Would you use this pee pads, made for humans, for your maltese? The part that concerns me is that you wash them in chlorine bleach to block urine odor and I don't know if that would bother puppy feet. :huh: The bleach reactivates the odor blocking quality. They say it is safe for sensitive skin. They come in large sizes to fit under a iris pen.

What do you think?


----------



## Jamiemarie (Jul 6, 2013)

Not sure about those but they sell washable puppy pads at petco.


----------



## edelweiss (Apr 23, 2010)

When you wash fabric puppy pads they should be treated like baby diapers---wash them first in a cold wash w/no soap and then a 2nd time w/a warm or hot wash w. soap.
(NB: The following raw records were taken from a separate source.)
(** * Worker-SWR-Plugin: stale-while-revalidate over a key-value store

    A shallow embedding of [src/helpers/kv.ts] (the store adapter) and of
    [src/swr.ts] (the decision engine and the revalidation protocol), with
    the properties of the specification stated over it.

    Conventions of the model.
    - JavaScript numbers are integers ([Z]) extended with [NaN] (module
      [JS]).  Up to [JS.MAX_SAFE_INTEGER] the integers are doubles and this
      is the arithmetic of the code; beyond it doubles round, which module
      [Double] shows on the two expressions of [helpers/kv.ts] that
      compute with the TTL.
    - The Workers runtime is a [World]: the KV namespace, the wall clock,
      the origin server and a trace of every interaction performed so far
      (KV calls, fetches, [waitUntil] registrations, console lines).
    - An [async] function is a computation in the state monad [M] over the
      world.  The promise returned by [revalidate()] is a [Task]: the code
      runs up to its first [await] when it is called (the log line and the
      issued fetch) and is resumed later with [resume]. *)

From Stdlib Require Import ZArith Lia PrimFloat SpecFloat FloatOps Uint63.
From stdpp Require Import base option list strings gmap.

Local Open Scope string_scope.
Local Open Scope Z_scope.
Local Open Scope list_scope.

(** ** JavaScript numbers *)

Module JS.

Inductive number : Type :=
| Num (z : Z)
| NaN.

(** [a - b] *)
Definition sub (a b : number) : number :=
  match a, b with
  | Num x, Num y => Num (x - y)
  | _, _ => NaN
  end.

(** [Math.floor(a / d)] for a positive integer literal [d] *)
Definition floor_div (a : number) (d : Z) : number :=
  match a with
  | Num x => Num (x / d)
  | NaN => NaN
  end.

(** [Math.max(a, b)]: NaN as soon as one argument is NaN *)
Definition max (a b : number) : number :=
  match a, b with
  | Num x, Num y => Num (Z.max x y)
  | _, _ => NaN
  end.

(** [a < b]: false as soon as one argument is NaN *)
Definition ltb (a b : number) : bool :=
  match a, b with
  | Num x, Num y => x <? y
  | _, _ => false
  end.

(** [a >= b]: false as soon as one argument is NaN *)
Definition geb (a b : number) : bool :=
  match a, b with
  | Num x, Num y => y <=? x
  | _, _ => false
  end.

(** [Number.MAX_SAFE_INTEGER], [2^53 - 1]: integers up to it are doubles,
    and sums, differences and floored quotients that stay below it are
    computed exactly by the code. *)
Definition MAX_SAFE_INTEGER : Z := 9007199254740991.

End JS.

(** ** The same arithmetic in binary64

    The two expressions of [helpers/kv.ts] that compute with the TTL, on
    the doubles of the runtime. *)

Module Double.

(** [Math.floor]: a double whose exponent is not negative is an integer
    already; otherwise the mantissa is divided, rounding down. *)
Definition Math_floor (x : float) : float :=
  match Prim2SF x with
  | S754_finite s m e =>
      if 0 <=? e then x
      else
        let q := (if s then Z.neg m else Z.pos m) / 2 ^ (- e) in
        if q <? 0
        then PrimFloat.opp (of_uint63 (Uint63.of_Z (- q)))
        else of_uint63 (Uint63.of_Z q)
  | _ => x
  end.

(** [Math.max] of two numbers *)
Definition Math_max (x y : float) : float :=
  if PrimFloat.is_nan x || PrimFloat.is_nan y then nan
  else if PrimFloat.ltb x y then y
  else if PrimFloat.ltb y x then x
  else if PrimFloat.is_zero x then PrimFloat.add x y
  else x.

(** [new Date().getTime() + ttl * 1000] of [put] *)
Definition expireAt (now ttl : float) : float :=
  PrimFloat.add now (PrimFloat.mul ttl 1000%float).

(** [Math.max(Math.floor((res.expireAt - new Date().getTime()) / 1000), 0)]
    of [match], for a record that has an [expireAt] *)
Definition remainingTime (expireAt now : float) : float :=
  Math_max (Math_floor (PrimFloat.div (PrimFloat.sub expireAt now) 1000%float)) 0%float.

End Double.

(** ** Requests and responses *)

Record Request : Type := { url : string; method : string }.

(** [headers] is what [response.headers.entries()] yields.  The platform
    yields the names in lower case and in order, with the values of a
    repeated name joined into one entry (but for [set-cookie], which keeps
    one entry per value); the type admits every list. *)
Module Response.
Record t : Type := { status : Z; headers : list (string * string); body : string }.
End Response.

Inductive FetchResult : Type :=
| Fetched (res : Response.t)
| NetworkError.

(** ** The stored JSON value

    [kv.get(key, {type: 'json'})] yields the parsed JSON object.  The code
    reads four of its keys; each may be missing ([None] is [undefined]),
    and when present it carries the type its declaration gives it.
    [CachedData] is the shape with [expireAt], [CachedDataDeprecated] the
    one with [cacheTtl].  Stored values that are not JSON objects, or that
    hold a key with another type than its declaration, are outside the
    model; on several of them the code throws. *)
Module Cached.
Record t : Type := {
  headers : option (gmap string string);
  body : option string;
  expireAt : option Z;
  cacheTtl : option string
}.
End Cached.

Definition CachedData (headers : gmap string string) (body : string) (expireAt : Z) : Cached.t :=
  {| Cached.headers := Some headers; Cached.body := Some body;
     Cached.expireAt := Some expireAt; Cached.cacheTtl := None |}.

Definition CachedDataDeprecated (headers : gmap string string) (body : string) (cacheTtl : string) : Cached.t :=
  {| Cached.headers := Some headers; Cached.body := Some body;
     Cached.expireAt := None; Cached.cacheTtl := Some cacheTtl |}.

(** ** The world *)

(** A KV entry: the value and the [expirationTtl] hint given with it.  The
    backend's own reaping of entries is outside the model. *)
Record KVEntry : Type := { value : Cached.t; expirationTtl : Z }.

(** The promise of a [revalidate()] call that has issued its fetch. *)
Record Task : Type := { target : Request; arriving : FetchResult }.

Inductive Event : Type :=
| KVGet (key : string)
| KVPut (key : string) (v : Cached.t) (hint : Z)
| KVDelete (key : string)
| Fetch (req : Request)
| WaitUntil (t : Task)
| ConsoleLog (msg : string).

(** [origin n req] is the answer of the origin to [req] when [n] fetches
    were issued before it: two fetches of one request are independent. *)
Record World : Type := {
  kv : gmap string KVEntry;
  now : Z;
  origin : nat -> Request -> FetchResult;
  trace : list Event
}.

Definition emit (e : Event) (w : World) : World :=
  {| kv := kv w; now := now w; origin := origin w; trace := trace w ++ [e] |}.

Definition set_kv (m : gmap string KVEntry) (w : World) : World :=
  {| kv := m; now := now w; origin := origin w; trace := trace w |}.

Definition fetches (tr : list Event) : list Request :=
  omap (fun e => match e with Fetch r => Some r | _ => None end) tr.

Definition scheduled (tr : list Event) : list Task :=
  omap (fun e => match e with WaitUntil t => Some t | _ => None end) tr.

Definition kv_reads (tr : list Event) : list string :=
  omap (fun e => match e with KVGet k => Some k | _ => None end) tr.

(** The keys of the KV calls that change the namespace, and of all KV
    calls. *)
Definition kv_writes (tr : list Event) : list string :=
  omap (fun e => match e with KVPut k _ _ | KVDelete k => Some k | _ => None end) tr.

Definition kv_keys (tr : list Event) : list string :=
  omap (fun e => match e with KVGet k | KVPut k _ _ | KVDelete k => Some k | _ => None end) tr.

(** The hints of the [kv.put] calls. *)
Definition kv_hints (tr : list Event) : list Z :=
  omap (fun e => match e with KVPut _ _ h => Some h | _ => None end) tr.

(** The environment lets [d] milliseconds pass. *)
Definition tick (d : Z) (w : World) : World :=
  {| kv := kv w; now := now w + d; origin := origin w; trace := trace w |}.

(** ** The monad of asynchronous computations *)

Definition M (A : Type) : Type := World -> A * World.

Definition ret {A} (a : A) : M A := fun w => (a, w).

Definition bind {A B} (m : M A) (k : A -> M B) : M B :=
  fun w => let (a, w') := m w in k a w'.

Declare Scope swr_scope.
Delimit Scope swr_scope with swr.
Notation "'await' x <- c ; k" := (bind c (fun x => k))
  (at level 10, x pattern, c at level 100, k at level 200) : swr_scope.
Notation "'exec' c ; k" := (bind c (fun _ => k))
  (at level 10, c at level 100, k at level 200) : swr_scope.
Local Open Scope swr_scope.

(** ** Runtime primitives *)

(** [new Date().getTime()] *)
Definition Date_now : M Z := fun w => (now w, w).

(** [fetch(req)] *)
Definition fetch (req : Request) : M FetchResult :=
  fun w => (origin w (length (fetches (trace w))) req, emit (Fetch req) w).

(** [context.waitUntil(promise)] *)
Definition waitUntil (t : Task) : M unit := fun w => (tt, emit (WaitUntil t) w).

Definition console_log (msg : string) : M unit := fun w => (tt, emit (ConsoleLog msg) w).

(** [KVNamespace].  [put] receives the JSON text of an object and [get]
    parses it back: the namespace holds the object itself.  KV calls are
    taken to succeed. *)
Module KVNamespace.

Definition get (key : string) : M (option Cached.t) :=
  fun w => (value <$> kv w !! key, emit (KVGet key) w).

Definition put (key : string) (v : Cached.t) (expirationTtl : Z) : M unit :=
  fun w => (tt, emit (KVPut key v expirationTtl)
                  (set_kv (<[key := {| value := v; expirationTtl := expirationTtl |}]> (kv w)) w)).

Definition delete (key : string) : M unit :=
  fun w => (tt, emit (KVDelete key) (set_kv (base.delete key (kv w)) w)).

End KVNamespace.

(** ** [helpers/kv.ts] *)

Definition EXPIRATION_TTL : Z := 60 * 60 * 24 * 365.

Definition Object_fromEntries (entries : list (string * string)) : gmap string string :=
  foldl (fun o e => <[e.1 := e.2]> o) ∅ entries.

Definition headerToJson (response : Response.t) : gmap string string :=
  Object_fromEntries (Response.headers response).

(** Header names are compared without regard to case. *)
Definition lower_ascii (c : Ascii.ascii) : Ascii.ascii :=
  let n := Ascii.N_of_ascii c in
  if ((65 <=? n) && (n <=? 90))%N then Ascii.ascii_of_N (n + 32) else c.

Fixpoint lower (s : string) : string :=
  match s with
  | EmptyString => EmptyString
  | String c s => String (lower_ascii c) (lower s)
  end.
I would NOT use bleach.


----------



## puppydoll (Jul 11, 2013)

There are other types that don't have this Halo Shield, so they wouldn't have to be washed in bleach. Maybe that is a better idea.


----------



## puppydoll (Jul 11, 2013)

Anyone else know any thing about these?


----------



## mdbflorida (Feb 28, 2013)

We used Phish pads when Boo was younger. Cold water and mild soap. I wouldn't use bleach.


----------



## puppydoll (Jul 11, 2013)

Thanks, I will look those up!


----------



## puppydoll (Jul 11, 2013)

I didn't find phish pads.... Maybe my computer is not as smart as yours, lol.


----------



## puppydoll (Jul 11, 2013)

found them....pish pads... =)


----------